February 1, 2002

2 Min Read

When farmers are confronted with day after day of low prices as they have been in recent months, it's difficult to remember that, over the long-term, the low prices are the exception to the rule.

For most of the past 25 years, New York cotton futures have traded in a range of 50 to 70 cents per pound with four exceptions, says Sharon Johnson, an analyst with Frank Schneider & Co., in Atlanta.

The exceptions:

1986 — New York futures traded down to 29.50 cents per pound after marketing certificates were offered for the first time.

1990-91 — High export demand for cotton pushed futures to just over 90 cents per pound.

1995 — Cotton futures reached $1.17 per pound due to record U.S. demand and crop failures in top-producing foreign countries.

2001 — Record crops in the United States and the world pushed futures to 28.20 cents per pound following the Sept. 11 attacks in New York and Washington.

Longer-term, U.S. cotton prices literally have been all over the board throughout the 200 years for which prices are available.

In 1800, prior to the invention of the cotton gin, cotton sold for 37 cents per pound. While that might seem like a low price today, it's the equivalent of $2.89 per pound in 1998 dollars, according to Frank Weathersby of Affinity Cotton Trading.

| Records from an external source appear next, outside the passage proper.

Lemma mark_conversation_as_read_eq q :
  handle s u clk (MarkConversationAsRead q)
  = if negb (truthy q) then
      (s, Response_of HTTP_400_BAD_REQUEST (BError "conversation_id is required"))
    else
      match q ≫= (λ cid, pair cid <$> Conversation_get s cid u) with
      | Some (cid, _) =>
          (set_messages
             ((λ m, if bool_decide (conversation m = cid ∧ sender m ≠ u)
                    then set_is_read true m else m) <$> messages s) s,
           Response_of HTTP_200_OK
             (BMessage "All messages in conversation marked as read"))
      | None =>
          (s, Response_of HTTP_404_NOT_FOUND
                (BError "Conversation not found or you are not a participant"))
      end.
Proof.
  unfold handle, exception_handler, view, MessageViewSet.mark_conversation_as_read.
  destruct (negb (truthy q)); [done|].
  by destruct (q ≫= _) as [[cid c]|].
Qed.

(** A message is appended when the caller takes part in the conversation,
    the payload validates, and a [sender_id], if given, names a user. *)
Lemma create_message_ok d cid c text :
  wf s → Conversation_get s cid u = Some c →
  data_conversation d = Some cid → data_content d = Some text →
  (∀ i, data_sender_id d = Some i → is_Some (users s !! i)) →
  let pk := next_message_id s in
  let m := mkMessage (default u (data_sender_id d)) cid text (clk 0%nat)
             (default false (data_is_read d)) in
  handle s u clk (CreateMessage d)
  = (mkStore (users s)
       (alter (Conversation_save (clk 1%nat)) cid (conversations s))
       (<[pk := m]> (messages s)) (next_conversation_id s) (pk + 1),
     Response_of HTTP_201_CREATED (BMessageData pk m)).
Proof.
  intros Hwf Hget Hcid Htext Hsender pk m.
  pose proof Hget as [Hc Hu]%Conversation_get_Some.
  unfold handle, exception_handler, view, MessageViewSet.create.
  rewrite Hcid. rewrite truthy_positive by (eapply wf_conversation_id; eauto).
  simpl. rewrite Hget.
  unfold MessageSerializer_is_valid. rewrite Hcid, Htext.
  rewrite bool_decide_eq_true_2 by eauto. simpl.
  unfold MessageSerializer_create. simpl.
  destruct (data_sender_id d) as [i|] eqn:Hi.
  - destruct (Hsender i eq_refl) as [user Huser].
    rewrite truthy_positive by (eapply wf_user_id; eauto). simpl.
    rewrite Huser. unfold Message_objects_create. simpl.
    rewrite bool_decide_eq_true_2 by eauto. simpl.
    by subst pk m; rewrite ?Hi.
  - simpl. unfold Message_objects_create. simpl.
    rewrite bool_decide_eq_true_2 by (eapply wf_participant; eauto). simpl.
    by subst pk m; rewrite ?Hi.
Qed.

Cotton sold for as little as 10 cents in the early 1800s and again in the 1840s before jumping to $1.26 per pound during the Civil War. In the aftermath of the war, cotton prices fell as low as 6 cents per pound in the 1890s.

World War I brought another jump in price, but not to the levels seen in the Civil War. The Great War (as World War I is sometimes referred to) only pushed cotton prices into the 30s.

During World War II and the years that followed, cotton prices remained in the 30s except in the mid-1960s, when synthetic fabrics became the rage and sent prices for cotton tumbling into the 20s. When farmers began to fight back through investments in Cotton Incorporated, prices jumped to that 50 to 70-cent range.